# TRY IT
Retype exactly the lines below, beginning with the first and ending with the line where "match last (outbox r) with" appears.

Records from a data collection
*** Begin section ***

(* ===== verification/DownloadWitness.v ===== *)
(** * A download from a peer on the better chain

    The network of [ChainWitness.v]: the node is on the block [b1], the peer has
    the chain of [c1] and [c2].  The search finds genesis as the last shared
    block, the download switches to the peer's chain, and the theorems of
    [DownloadSafety.v] apply. *)

From S2P Require Import Prelude Bytes Codec Hash Transaction Block Wire U256 Difficulty Reward.
From S2P Require Import ScriptValue ScriptCodec Jets ScriptCost Eval FeeCost Smt Utxo TxValidation BlockValidation BlockApply Mempool.
From S2P Require Import Storage TipValidation PeerRegistry PeerPolicy BlockRelay ChainManager StoreView ChainModel StorageFacts ChainStore ChainState ChainWitness.
From S2P Require Import RelayFacts RelaySafety RelayWitness Download DownloadSafety.
#[local] Open Scope Z_scope.
#[local] Open Scope list_scope.

Section Downloads.
#[local] Existing Instance sha.
#[local] Existing Instance sha_width.
#[local] Existing Instance easy_argon2.
#[local] Existing Instance toy_ed25519.
#[local] Existing Instance toy_layout.
#[local] Existing Instance flat_root.

(** ** The peer *)

Definition better_chain : list Block := [g0; c1; c2].
Definition block_at (h : Z) : Block := default g0 (better_chain !! Z.to_nat h).
Definition their_header (h : Z) : BlockHeader := header (block_at h).
(** The first requested block that the node does not have. *)
Definition serve (ids : list Hash256) (db : ChainStorage) : PeerEvent :=
  let wanted := List.filter (fun b => existsb (fun id => bool_decide (id = block_id (header b))) ids && negb (has_block (block_id (header b)) db)) better_chain in
  BlockResponse home alice 7 (default g0 (head wanted)) false.
Definition answer (r : @Relay utxo_map) : PeerEvent :=
  match last (outbox r) with
  | Some (_, MGetHeaders g) => HeadersResponse alice 7 (their_header (start_height g) :: map their_header (seqZ (start_height g + 1) (Z.min (max_count g) (3 - start_height g) - 1)))
  | Some (_, MGetBlocks ids) => serve ids (storage (node r))
  | _ => HeadersResponse alice 7 []
  end.
Definition peer (r : @Relay utxo_map) : Arrival := {|
  a_event := Got (answer r); a_patience := 3; a_batch := TimedOut; a_stalled := false; a_fault := false; a_env := calm |}.

Lemma block_at_net h : net (block_at h).
Proof.
  unfold block_at, better_chain. destruct (Z.to_nat h) as [|[|[|n]]]; [left|right; right; left|right; right; right|left]; reflexivity.
Qed.
Lemma peer_known r e : a_event (peer r) = Got e -> event_known net e.
Proof.
  intros [= <-]. unfold answer. destruct (last (outbox r)) as [[x []]|]; try exact I. unfold serve. cbn [event_known].
  set (wanted := List.filter _ _). assert (forall b, In b wanted -> net b) as Hw.
  { intros b [Hb _]%List.filter_In. destruct Hb as [<-|[<-|[<-|[]]]]; [left|right; right; left|right; right; right]; reflexivity. }
  destruct wanted as [|b l]; [left; reflexivity|]. apply Hw. left. reflexivity.
Qed.

(** ** The node *)

Definition served : PeerRegistry :=
  with_peers (<[alice := set_tip (Some {| pt_height := 2; pt_work := zero32; pt_block_id := block_id (header c2); pt_confirmed := false |})
                           (set_session (Some {| session_id := 7; socket_addr := home; is_outbound := false; established_at := 0 |}) (LogicalPeer_new 0))]> ∅) PeerRegistry_new.
Definition node_b1 : @Node utxo_map := match process_block_inner sample_domain 360 calm b1 true node0 with Some (_, n) => n | None => node0 end.
Definition relay_b1 : @Relay utxo_map := with_registry served (with_node node_b1 relay0).
Definition sync0 : @Sync utxo_map := {| relay := relay_b1; stage_a_authenticated_headers := None; ever_confirmed_peer := false |}.

Lemma b1_taken : match process_block_inner sample_domain 360 calm b1 true node0 with Some _ => true | None => false end = true.
Proof. vm_compute. reflexivity. Qed.
Lemma relay_b1_ok : relay_ok net g0 relay_b1.
Proof.
  assert (exists r n, process_block_inner sample_domain 360 calm b1 true node0 = Some (r, n)) as (r & n & E).
  { pose proof b1_taken as Hb. destruct (process_block_inner sample_domain 360 calm b1 true node0) as [[r n]|]; [by exists r, n|discriminate Hb]. }
  pose proof (process_ok sample_domain 360 net g0 net_world calm true b1 relay0 relay0_ok (or_intror (or_introl eq_refl)) eq_refl) as Hp.
  unfold rwp, process in Hp. change (node relay0) with node0 in Hp. rewrite E in Hp. destruct Hp as [[[Hok _ _] _ _ _] _].
  unfold relay_b1, node_b1. rewrite E. destruct Hok as [Hn Ho Hf Ht]. split; [exact Hn|exact Ho|exact Hf|exact Ht].
Qed.

Definition download : option (result IbdError unit * @Sync utxo_map) := run_ibd sample_domain 360 in_order (steady calm) peer alice 7 sync0.
Definition download_tip (d : option (result IbdError unit * @Sync utxo_map)) : option Hash256 :=
  match d with Some (Ok _, st) => Some (tip_block_id (tip (node (relay st)))) | _ => None end.
Example download_switches : download_tip download = Some (block_id (header c2)).
Proof. vm_compute. reflexivity. Qed.

Lemma download_consistent_witness : exists st, download = Some (Ok tt, st) /\ tip_block_id (tip (node (relay st))) = block_id (header c2) /\
  (exists bs, on_chain net g0 bs (node (relay st))) /\ within_limits (relay st).
Proof.
  pose proof (download_consistent sample_domain 360 net g0 net_world in_order (steady calm) (fun _ => eq_refl) peer peer_known sync0 alice 7 relay_b1_ok) as Hr.
  pose proof download_switches as Hw. unfold download_tip, download in *. destruct (run_ibd _ _ _ _ _ _ _ _) as [[[[]|] st]|]; [|discriminate Hw..]. injection Hw as Ht.
  exists st. split; [reflexivity|]. split; [exact Ht|]. destruct Hr as (Hc & _ & Hl). split; [exact Hc|exact Hl].
Defined.

(** ** The search *)

Lemma their_heights h : 0 <= h <= 1 -> height (their_header h) = h.
Proof. intros Hh. assert (h = 0 \/ h = 1) as [->| ->] by lia; reflexivity. Qed.
Lemma b1_index : get_block_id_by_height 0 (storage node_b1) = Some (block_id (header g0)) /\ get_block_id_by_height 1 (storage node_b1) = Some (block_id (header b1)).
Proof. split; vm_compute; reflexivity. Qed.
Lemma chains_fork h : 0 <= h <= 1 -> exists ours, get_block_id_by_height h (storage node_b1) = Some ours /\ (ours = block_id (their_header h) <-> h <= 0).
Proof.
  destruct b1_index as [I0 I1]. intros Hh. assert (h = 0 \/ h = 1) as [->| ->] by lia.
  - eexists. split; [exact I0|]. change (their_header 0) with (header g0). split; [intros _; apply Z.le_refl|intros _; reflexivity].
  - eexists. split; [exact I1|]. destruct ids_evaluated as (_ & E1 & E2 & _). change (block_id (their_header 1)) with (block_id (header c1)). rewrite E1, E2. split; [intros E; discriminate E|lia].
Qed.
Lemma peer_answers (r : @Relay utxo_map) h n : 0 <= h <= 1 -> last (outbox r) = Some (alice, MGetHeaders {| start_height := h; max_count := n |}) ->
  exists extra, a_event (peer r) = Got (HeadersResponse alice 7 (their_header h :: extra)).
Proof. intros _ Hl. unfold peer, answer. cbn [a_event]. rewrite Hl. by eexists. Qed.
Lemma b1_tip : 1 = Z.min (tip_height (tip node_b1)) 2.
Proof. vm_compute. reflexivity. Qed.
Lemma ancestor_found_witness : exists st, find_common_ancestor_via_events sample_domain 360 in_order (steady calm) peer alice 7 2 sync0 = Some (Ok 0, st).
Proof.
  apply (ancestor_found sample_domain 360 in_order (steady calm) peer alice 7 their_header (storage node_b1) 1 0
    (fun _ => eq_refl) (fun _ => conj (Nat.lt_0_succ 2) eq_refl) peer_answers their_heights chains_fork (Z.le_refl 0) sync0 2 eq_refl eq_refl b1_tip Z.le_0_1).
Defined.

(** ** Stage A *)

(** A batch that starts at the right height and is linked is taken; one that is
    not is a strike, one for another height is not. *)
Definition started_a : StageA := {| sa_headers := []; sa_sent := 8; sa_received := 0; sa_in_flight := 8 |}.
Definition verdict (batch : list BlockHeader) : result StageAOutcome Z := match accept_batch batch started_a with Ok s => Ok (sa_received s) | Err e => Err e end.
Example batches_judged :
  verdict (map header better_chain) = Ok 1 /\ verdict [header g0; header c2] = Err DeliveredInvalidHeader /\ verdict [header c1; header c2] = Err EmptyOrUncorrelatedResponse.
Proof. vm_compute. split_and!; reflexivity. Qed.
End Downloads.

*** End section ***

# SOLUTION TO THIS EXERCISE
(* ===== verification/DownloadWitness.v ===== *)
(** * A download from a peer on the better chain

    The network of [ChainWitness.v]: the node is on the block [b1], the peer has
    the chain of [c1] and [c2].  The search finds genesis as the last shared
    block, the download switches to the peer's chain, and the theorems of
    [DownloadSafety.v] apply. *)

From S2P Require Import Prelude Bytes Codec Hash Transaction Block Wire U256 Difficulty Reward.
From S2P Require Import ScriptValue ScriptCodec Jets ScriptCost Eval FeeCost Smt Utxo TxValidation BlockValidation BlockApply Mempool.
From S2P Require Import Storage TipValidation PeerRegistry PeerPolicy BlockRelay ChainManager StoreView ChainModel StorageFacts ChainStore ChainState ChainWitness.
From S2P Require Import RelayFacts RelaySafety RelayWitness Download DownloadSafety.
#[local] Open Scope Z_scope.
#[local] Open Scope list_scope.

Section Downloads.
#[local] Existing Instance sha.
#[local] Existing Instance sha_width.
#[local] Existing Instance easy_argon2.
#[local] Existing Instance toy_ed25519.
#[local] Existing Instance toy_layout.
#[local] Existing Instance flat_root.

(** ** The peer *)

Definition better_chain : list Block := [g0; c1; c2].
Definition block_at (h : Z) : Block := default g0 (better_chain !! Z.to_nat h).
Definition their_header (h : Z) : BlockHeader := header (block_at h).
(** The first requested block that the node does not have. *)
Definition serve (ids : list Hash256) (db : ChainStorage) : PeerEvent :=
  let wanted := List.filter (fun b => existsb (fun id => bool_decide (id = block_id (header b))) ids && negb (has_block (block_id (header b)) db)) better_chain in
  BlockResponse home alice 7 (default g0 (head wanted)) false.
Definition answer (r : @Relay utxo_map) : PeerEvent :=
  match last (outbox r) with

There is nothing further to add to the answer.